## [How to complete this task]
Of the lines listed below, return exactly those that run from the line containing "(readings [30%float; 0.5%float]) (started 2" through the line containing "(status, _, ud', h') =>", both included.

Start of Input records

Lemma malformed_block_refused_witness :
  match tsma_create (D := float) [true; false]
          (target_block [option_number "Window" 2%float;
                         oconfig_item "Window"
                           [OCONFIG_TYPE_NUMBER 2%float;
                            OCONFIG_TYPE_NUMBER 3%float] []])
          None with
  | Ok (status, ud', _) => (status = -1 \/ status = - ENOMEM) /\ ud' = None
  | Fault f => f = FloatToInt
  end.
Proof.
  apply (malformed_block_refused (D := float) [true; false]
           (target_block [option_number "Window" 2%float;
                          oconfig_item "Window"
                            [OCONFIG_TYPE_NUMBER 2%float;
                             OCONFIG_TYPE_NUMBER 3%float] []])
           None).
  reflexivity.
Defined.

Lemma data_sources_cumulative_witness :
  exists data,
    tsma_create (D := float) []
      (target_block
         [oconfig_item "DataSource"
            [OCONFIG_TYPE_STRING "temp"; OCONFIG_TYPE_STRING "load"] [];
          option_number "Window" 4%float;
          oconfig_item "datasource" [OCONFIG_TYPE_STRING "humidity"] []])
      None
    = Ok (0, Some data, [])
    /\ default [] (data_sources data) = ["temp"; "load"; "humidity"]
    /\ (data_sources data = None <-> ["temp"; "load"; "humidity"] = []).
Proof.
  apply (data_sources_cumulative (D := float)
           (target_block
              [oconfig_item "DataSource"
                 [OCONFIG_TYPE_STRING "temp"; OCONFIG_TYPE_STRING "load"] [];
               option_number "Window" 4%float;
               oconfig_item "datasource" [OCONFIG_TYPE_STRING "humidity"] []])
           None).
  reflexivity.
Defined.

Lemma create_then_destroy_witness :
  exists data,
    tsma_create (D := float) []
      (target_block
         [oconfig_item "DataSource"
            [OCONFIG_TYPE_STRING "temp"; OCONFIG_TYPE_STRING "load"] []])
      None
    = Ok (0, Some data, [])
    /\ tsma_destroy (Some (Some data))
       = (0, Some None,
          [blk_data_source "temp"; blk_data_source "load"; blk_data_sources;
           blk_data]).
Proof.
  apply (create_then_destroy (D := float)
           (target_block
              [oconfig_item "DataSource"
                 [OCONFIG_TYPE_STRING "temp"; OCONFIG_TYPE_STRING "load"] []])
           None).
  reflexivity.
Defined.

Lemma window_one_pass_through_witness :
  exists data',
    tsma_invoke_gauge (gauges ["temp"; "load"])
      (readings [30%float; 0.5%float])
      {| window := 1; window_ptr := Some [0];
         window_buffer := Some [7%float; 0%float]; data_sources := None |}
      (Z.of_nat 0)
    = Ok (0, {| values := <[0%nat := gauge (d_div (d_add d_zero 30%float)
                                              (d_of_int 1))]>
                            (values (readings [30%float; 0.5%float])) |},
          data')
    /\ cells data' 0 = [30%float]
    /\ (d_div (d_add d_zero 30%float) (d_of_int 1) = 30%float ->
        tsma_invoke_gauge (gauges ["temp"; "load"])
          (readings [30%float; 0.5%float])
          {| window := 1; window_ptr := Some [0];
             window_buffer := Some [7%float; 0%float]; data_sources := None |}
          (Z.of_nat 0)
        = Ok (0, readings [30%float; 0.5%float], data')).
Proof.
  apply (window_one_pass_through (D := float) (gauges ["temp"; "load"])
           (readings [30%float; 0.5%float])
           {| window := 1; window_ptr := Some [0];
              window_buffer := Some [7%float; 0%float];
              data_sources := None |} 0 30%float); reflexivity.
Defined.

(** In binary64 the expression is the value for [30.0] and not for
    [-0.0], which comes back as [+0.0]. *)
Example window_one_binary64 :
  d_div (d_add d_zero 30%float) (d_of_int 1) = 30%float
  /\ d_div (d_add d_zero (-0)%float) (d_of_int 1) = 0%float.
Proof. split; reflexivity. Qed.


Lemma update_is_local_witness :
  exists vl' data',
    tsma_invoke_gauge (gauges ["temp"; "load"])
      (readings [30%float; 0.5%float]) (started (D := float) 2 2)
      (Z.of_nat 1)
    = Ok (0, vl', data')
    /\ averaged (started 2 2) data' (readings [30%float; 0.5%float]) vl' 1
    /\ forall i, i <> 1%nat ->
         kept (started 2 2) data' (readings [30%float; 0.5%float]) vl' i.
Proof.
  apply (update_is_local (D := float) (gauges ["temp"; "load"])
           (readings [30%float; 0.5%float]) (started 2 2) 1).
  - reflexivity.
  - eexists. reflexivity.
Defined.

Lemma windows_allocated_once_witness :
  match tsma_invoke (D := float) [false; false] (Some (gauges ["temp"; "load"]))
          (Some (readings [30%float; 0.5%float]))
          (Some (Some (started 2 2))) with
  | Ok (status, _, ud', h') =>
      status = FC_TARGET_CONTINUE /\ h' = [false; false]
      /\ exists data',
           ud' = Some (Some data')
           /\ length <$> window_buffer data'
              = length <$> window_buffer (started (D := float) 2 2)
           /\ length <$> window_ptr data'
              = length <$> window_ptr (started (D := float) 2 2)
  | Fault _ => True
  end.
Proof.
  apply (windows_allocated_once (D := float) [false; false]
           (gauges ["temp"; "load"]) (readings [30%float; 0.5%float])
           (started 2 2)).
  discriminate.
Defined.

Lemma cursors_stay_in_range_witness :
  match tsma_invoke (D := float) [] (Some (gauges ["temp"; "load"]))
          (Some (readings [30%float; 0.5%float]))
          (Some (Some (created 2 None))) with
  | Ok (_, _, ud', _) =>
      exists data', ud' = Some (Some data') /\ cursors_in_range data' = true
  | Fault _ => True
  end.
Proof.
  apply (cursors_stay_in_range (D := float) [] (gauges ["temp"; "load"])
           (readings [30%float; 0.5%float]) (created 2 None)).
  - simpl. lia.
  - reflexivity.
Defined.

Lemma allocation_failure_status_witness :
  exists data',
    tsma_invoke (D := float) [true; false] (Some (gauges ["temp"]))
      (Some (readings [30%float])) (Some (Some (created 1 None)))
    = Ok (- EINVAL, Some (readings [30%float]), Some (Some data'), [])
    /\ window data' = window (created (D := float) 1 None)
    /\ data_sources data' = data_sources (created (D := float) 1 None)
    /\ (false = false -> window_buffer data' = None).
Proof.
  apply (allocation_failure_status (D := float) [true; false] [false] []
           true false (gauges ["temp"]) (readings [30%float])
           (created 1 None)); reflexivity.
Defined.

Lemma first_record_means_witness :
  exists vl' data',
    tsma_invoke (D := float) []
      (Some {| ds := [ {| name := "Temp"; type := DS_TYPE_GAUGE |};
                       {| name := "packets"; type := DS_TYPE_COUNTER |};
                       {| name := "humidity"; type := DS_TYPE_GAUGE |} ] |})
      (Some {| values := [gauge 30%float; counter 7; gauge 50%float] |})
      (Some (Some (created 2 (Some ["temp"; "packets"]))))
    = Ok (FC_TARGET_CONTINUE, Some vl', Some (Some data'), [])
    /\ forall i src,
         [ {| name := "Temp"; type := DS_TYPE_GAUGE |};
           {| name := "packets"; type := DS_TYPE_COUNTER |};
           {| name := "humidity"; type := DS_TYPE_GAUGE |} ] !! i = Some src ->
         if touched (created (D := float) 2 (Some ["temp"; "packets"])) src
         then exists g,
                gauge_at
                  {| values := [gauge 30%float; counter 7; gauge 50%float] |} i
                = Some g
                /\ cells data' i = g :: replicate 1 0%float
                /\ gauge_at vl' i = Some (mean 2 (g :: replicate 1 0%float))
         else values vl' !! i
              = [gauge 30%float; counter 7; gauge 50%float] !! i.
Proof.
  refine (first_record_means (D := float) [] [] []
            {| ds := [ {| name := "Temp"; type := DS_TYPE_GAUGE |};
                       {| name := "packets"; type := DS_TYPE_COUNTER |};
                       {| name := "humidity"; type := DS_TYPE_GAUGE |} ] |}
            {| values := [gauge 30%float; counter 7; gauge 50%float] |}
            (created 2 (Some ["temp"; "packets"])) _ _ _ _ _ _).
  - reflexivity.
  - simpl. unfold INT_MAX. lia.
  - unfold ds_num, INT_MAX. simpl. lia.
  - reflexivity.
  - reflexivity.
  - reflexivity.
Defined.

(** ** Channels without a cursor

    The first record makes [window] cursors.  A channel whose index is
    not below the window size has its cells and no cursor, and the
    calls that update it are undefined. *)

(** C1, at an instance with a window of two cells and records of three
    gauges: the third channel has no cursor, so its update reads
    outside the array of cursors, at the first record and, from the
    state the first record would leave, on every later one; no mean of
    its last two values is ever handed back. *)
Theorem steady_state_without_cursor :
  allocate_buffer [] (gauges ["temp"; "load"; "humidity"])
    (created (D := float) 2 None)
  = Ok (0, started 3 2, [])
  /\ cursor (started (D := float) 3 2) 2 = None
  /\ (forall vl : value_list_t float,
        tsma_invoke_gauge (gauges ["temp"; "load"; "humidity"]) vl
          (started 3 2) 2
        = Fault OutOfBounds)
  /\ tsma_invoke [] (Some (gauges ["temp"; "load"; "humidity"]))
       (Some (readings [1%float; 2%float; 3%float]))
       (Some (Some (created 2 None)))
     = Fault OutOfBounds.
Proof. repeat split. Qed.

End of Input records

## [Exercise result]
           (readings [30%float; 0.5%float]) (started 2 2) 1).
  - reflexivity.
  - eexists. reflexivity.
Defined.

Lemma windows_allocated_once_witness :
  match tsma_invoke (D := float) [false; false] (Some (gauges ["temp"; "load"]))
          (Some (readings [30%float; 0.5%float]))
          (Some (Some (started 2 2))) with
  | Ok (status, _, ud', h') =>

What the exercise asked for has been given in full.